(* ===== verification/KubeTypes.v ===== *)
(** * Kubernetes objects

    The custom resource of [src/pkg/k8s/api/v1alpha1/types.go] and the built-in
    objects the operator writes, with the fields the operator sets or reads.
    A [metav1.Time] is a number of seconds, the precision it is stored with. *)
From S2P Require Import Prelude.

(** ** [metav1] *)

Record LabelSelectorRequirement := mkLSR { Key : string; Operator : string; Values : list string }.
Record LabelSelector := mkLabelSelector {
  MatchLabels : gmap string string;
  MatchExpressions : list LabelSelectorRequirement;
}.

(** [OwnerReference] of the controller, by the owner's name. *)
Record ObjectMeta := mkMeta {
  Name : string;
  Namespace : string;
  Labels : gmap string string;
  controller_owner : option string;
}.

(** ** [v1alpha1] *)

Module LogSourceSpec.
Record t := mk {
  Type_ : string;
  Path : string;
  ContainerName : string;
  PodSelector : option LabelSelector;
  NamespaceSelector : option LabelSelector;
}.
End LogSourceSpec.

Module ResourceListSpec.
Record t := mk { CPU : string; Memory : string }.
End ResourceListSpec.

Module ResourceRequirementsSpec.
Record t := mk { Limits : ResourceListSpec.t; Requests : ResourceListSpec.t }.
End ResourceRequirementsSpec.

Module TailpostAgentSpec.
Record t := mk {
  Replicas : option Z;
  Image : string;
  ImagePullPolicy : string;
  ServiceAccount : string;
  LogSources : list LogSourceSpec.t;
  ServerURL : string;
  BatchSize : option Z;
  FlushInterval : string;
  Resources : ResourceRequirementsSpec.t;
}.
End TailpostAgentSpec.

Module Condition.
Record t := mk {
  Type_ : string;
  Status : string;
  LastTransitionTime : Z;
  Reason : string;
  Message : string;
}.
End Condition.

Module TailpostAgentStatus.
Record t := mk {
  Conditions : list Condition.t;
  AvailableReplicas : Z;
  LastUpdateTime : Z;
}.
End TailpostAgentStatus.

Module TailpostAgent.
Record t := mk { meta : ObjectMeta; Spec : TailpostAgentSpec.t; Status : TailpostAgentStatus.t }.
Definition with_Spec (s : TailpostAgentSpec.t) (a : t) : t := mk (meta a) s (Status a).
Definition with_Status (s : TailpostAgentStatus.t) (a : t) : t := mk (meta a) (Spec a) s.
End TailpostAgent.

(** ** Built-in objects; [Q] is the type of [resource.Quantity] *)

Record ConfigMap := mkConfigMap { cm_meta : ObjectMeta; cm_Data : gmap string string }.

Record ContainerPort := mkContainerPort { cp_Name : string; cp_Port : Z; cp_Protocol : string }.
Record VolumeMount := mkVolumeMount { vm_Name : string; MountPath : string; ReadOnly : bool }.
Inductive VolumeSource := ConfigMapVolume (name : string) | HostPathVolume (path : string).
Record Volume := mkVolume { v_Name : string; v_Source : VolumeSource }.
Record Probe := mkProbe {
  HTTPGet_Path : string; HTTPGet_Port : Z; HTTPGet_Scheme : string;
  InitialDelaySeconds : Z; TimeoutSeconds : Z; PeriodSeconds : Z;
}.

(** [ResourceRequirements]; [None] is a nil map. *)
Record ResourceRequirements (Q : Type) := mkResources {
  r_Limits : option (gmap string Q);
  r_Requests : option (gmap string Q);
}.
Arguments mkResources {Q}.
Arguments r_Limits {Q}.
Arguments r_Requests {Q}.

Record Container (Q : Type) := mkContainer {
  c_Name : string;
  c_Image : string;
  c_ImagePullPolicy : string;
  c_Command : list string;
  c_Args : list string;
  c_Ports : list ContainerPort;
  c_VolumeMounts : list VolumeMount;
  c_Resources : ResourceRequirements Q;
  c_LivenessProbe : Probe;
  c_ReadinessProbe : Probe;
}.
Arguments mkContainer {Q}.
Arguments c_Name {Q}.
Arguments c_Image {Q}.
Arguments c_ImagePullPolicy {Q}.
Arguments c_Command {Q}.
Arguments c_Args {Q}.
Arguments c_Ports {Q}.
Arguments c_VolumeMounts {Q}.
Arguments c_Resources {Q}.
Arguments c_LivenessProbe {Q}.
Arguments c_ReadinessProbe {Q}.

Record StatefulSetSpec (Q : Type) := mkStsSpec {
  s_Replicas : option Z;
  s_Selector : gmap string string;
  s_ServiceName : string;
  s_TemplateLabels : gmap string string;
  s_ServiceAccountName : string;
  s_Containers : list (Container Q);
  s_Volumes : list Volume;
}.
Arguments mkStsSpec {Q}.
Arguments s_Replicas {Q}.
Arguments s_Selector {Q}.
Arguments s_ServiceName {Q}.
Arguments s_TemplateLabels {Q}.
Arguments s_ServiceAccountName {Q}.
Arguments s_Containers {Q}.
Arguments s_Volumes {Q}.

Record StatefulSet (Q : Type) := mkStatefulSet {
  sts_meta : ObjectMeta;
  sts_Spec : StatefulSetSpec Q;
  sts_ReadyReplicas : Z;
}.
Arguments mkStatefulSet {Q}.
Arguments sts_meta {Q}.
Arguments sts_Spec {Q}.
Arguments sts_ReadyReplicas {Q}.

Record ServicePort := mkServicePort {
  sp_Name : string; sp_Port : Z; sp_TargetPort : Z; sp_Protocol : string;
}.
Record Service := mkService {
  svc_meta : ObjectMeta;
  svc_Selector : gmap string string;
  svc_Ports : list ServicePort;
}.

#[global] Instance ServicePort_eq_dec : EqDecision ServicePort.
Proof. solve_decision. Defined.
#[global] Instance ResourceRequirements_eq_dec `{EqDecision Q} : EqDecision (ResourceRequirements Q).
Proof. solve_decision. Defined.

▬▬▬

WHAT NEEDS TO BE DONE - Filter the listing above down to the lines that contain the word "TailpostAgentStatus".

RESPONSE BOX -
Module TailpostAgentStatus.
End TailpostAgentStatus.
Record t := mk { meta : ObjectMeta; Spec : TailpostAgentSpec.t; Status : TailpostAgentStatus.t }.
Definition with_Status (s : TailpostAgentStatus.t) (a : t) : t := mk (meta a) (Spec a) s.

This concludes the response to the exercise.